Locate, in the data below, the line that contains "Lemma clamp_starts_shrinks (idxs" and the line that contains "rewrite clamp_ends_step. constructor;"; reproduce exactly those two lines and every line between them, nothing more.

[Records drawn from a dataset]
▽
(** ** Windows after clamping *)

Lemma shrinks_refl (w : window) : shrinks w w.
Proof. unfold shrinks. split_and!; done. Qed.

Lemma shrinks_trans (w1 w2 w3 : window) :
  shrinks w1 w2 → shrinks w2 w3 → shrinks w1 w3.
Proof. unfold shrinks. intros ? ?. split_and!; lia. Qed.

Lemma clamp_starts_shrinks (idxs : list window) :
  ∀ prev, Forall2 shrinks idxs (clamp_starts prev idxs).
Proof.
  induction idxs as [|w l IH]; intros prev; simpl; constructor; [|apply IH].
  destruct prev; [|apply shrinks_refl].
  unfold shrinks; simpl. split_and!; try done. lia.
Qed.

Lemma clamp_ends_shrinks (idxs : list window) :
  Forall2 shrinks idxs (clamp_ends idxs).
Proof.
  induction idxs as [|w l IH]; [constructor|].
  rewrite clamp_ends_step. constructor; [|done].
  destruct (before_idx <$> head l); [|apply shrinks_refl].
  unfold shrinks; simpl. split_and!; try done. lia.
Qed.

Lemma clamp_shrinks (idxs : list window) :
  Forall2 shrinks idxs (clamp idxs).
Proof.
  rewrite clamp_closed.
  eapply Forall2_trans;
    [|apply clamp_starts_shrinks|apply clamp_ends_shrinks].
  intros. by eapply shrinks_trans.
Qed.

Lemma within_words_shrinks (content : str) (nb na : nat) (w w' : window) :
  shrinks w w' →
  within_words content nb na w → within_words content nb na w'.
Proof.
  intros (Hs & _ & _ & He & Hb & Ha) [Hwb Hwa].
  unfold within_words. rewrite Hs, He. split.
  - replace (before_idx w') with (before_idx w + (before_idx w' - before_idx w))
      by lia.
    rewrite slice_drop.
    etrans; [apply count_words_drop|done].
  - rewrite (slice_take content _ (after_idx w)) by done.
    etrans; [apply count_words_take|done].
Qed.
△
*Solved problem:*
Lemma clamp_starts_shrinks (idxs : list window) :
  ∀ prev, Forall2 shrinks idxs (clamp_starts prev idxs).
Proof.
  induction idxs as [|w l IH]; intros prev; simpl; constructor; [|apply IH].
  destruct prev; [|apply shrinks_refl].
  unfold shrinks; simpl. split_and!; try done. lia.
Qed.

Lemma clamp_ends_shrinks (idxs : list window) :
  Forall2 shrinks idxs (clamp_ends idxs).
Proof.
  induction idxs as [|w l IH]; [constructor|].
  rewrite clamp_ends_step. constructor; [|done].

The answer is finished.